PROBLEM REQUIREMENTS: From the entries below, transcribe exactly the lines between the line holding "Theorem pairing_transitions (o" and the line holding "else failed (op_kind o) s s') ∧", inclusive; skip all other lines.

(Items from a data source)
^^^^^^^^^^^^^^^^

Lemma conforms_completed (r : Role) (ks : list kind) : conforms r Completed ks → ks = [].
Proof. inversion 1 as [|? ? k ? Hg]; [done|]. by destruct r, k, st'. Qed.

Create HintDb words discriminated.
#[local] Hint Resolve word_cons word_nil word_abort : words.

(** Spend the next accepted call of a run. *)
Ltac next_call :=
  match goal with
  | Hc : conforms _ Completed _ |- _ => apply conforms_completed in Hc; subst
  | Hc : conforms _ Aborted _ |- _ => apply conforms_aborted in Hc; subst
  | Hc : conforms _ _ _ |- _ => invert_conforms
  end.

Lemma target_words (ks : list kind) :
  conforms Target Confirming ks → word [KSasConfirm; KApprove; KPayload; KSendComplete] ks.
Proof. intros Hc. repeat (next_call; auto 10 with words). Qed.

Lemma source_words (ks : list kind) :
  conforms Source Waiting ks →
  ∃ x y, (x = KSendPayload ∨ x = KReturn) ∧ (y = KSourceComplete ∨ y = KHandleComplete) ∧
    word [KOffer; KConfirm; x; y] ks.
Proof.
  intros Hc. repeat next_call;
    match goal with
    | |- context [word _ (_ :: _ :: KReturn :: KHandleComplete :: _)] => exists KReturn, KHandleComplete
    | |- context [word _ (_ :: _ :: KReturn :: _)] => exists KReturn, KSourceComplete
    | |- context [word _ (_ :: _ :: KSendPayload :: KSourceComplete :: _)] => exists KSendPayload, KSourceComplete
    | |- _ => exists KSendPayload, KHandleComplete
    end; auto 10 with words.
Qed.

(** The pairing session is the state machine its documentation draws. A call
    either succeeds along an edge of the transition table and keeps role, keys,
    secret, session id and deadline, or fails; a failed call leaves the session
    untouched except that a transcript mismatch and a negative completion abort it and
    an offer whose key exchange fails has already locked the peer. A completed or aborted
    session refuses every call and never changes again. *)
Theorem pairing_transitions (o : op) (s : PairingSession) (Hs : target_ready s) :
  let '(s', ok) := run_op o s in
  (if ok then goes (role s) (op_kind o) (state s) (state s') = true ∧ keeps s s'
   else failed (op_kind o) s s') ∧
  (terminal (state s) = true → s' = s ∧ ok = false).
Proof.
  pose proof (transition_step o s Hs) as Ht. unfold transition in Ht.
  destruct (run_op o s) as [s' ok]. cbn [fst snd] in Ht. split; [done|]. intros Hterm. destruct ok.
  - destruct Ht as [Hg _]. by destruct (role s), (op_kind o), (state s), (state s').
  - split; [|done]. destruct Ht as [->|[(_ & Hw & _)|[(_ & Hw & _)|(_ & Hw & _)]]]; [done|..];
      by rewrite Hw in Hterm.
Qed.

^^^^^^^^^^^^^^^^

REPLY TO THE TASK:
Theorem pairing_transitions (o : op) (s : PairingSession) (Hs : target_ready s) :
  let '(s', ok) := run_op o s in
  (if ok then goes (role s) (op_kind o) (state s) (state s') = true ∧ keeps s s'
   else failed (op_kind o) s s') ∧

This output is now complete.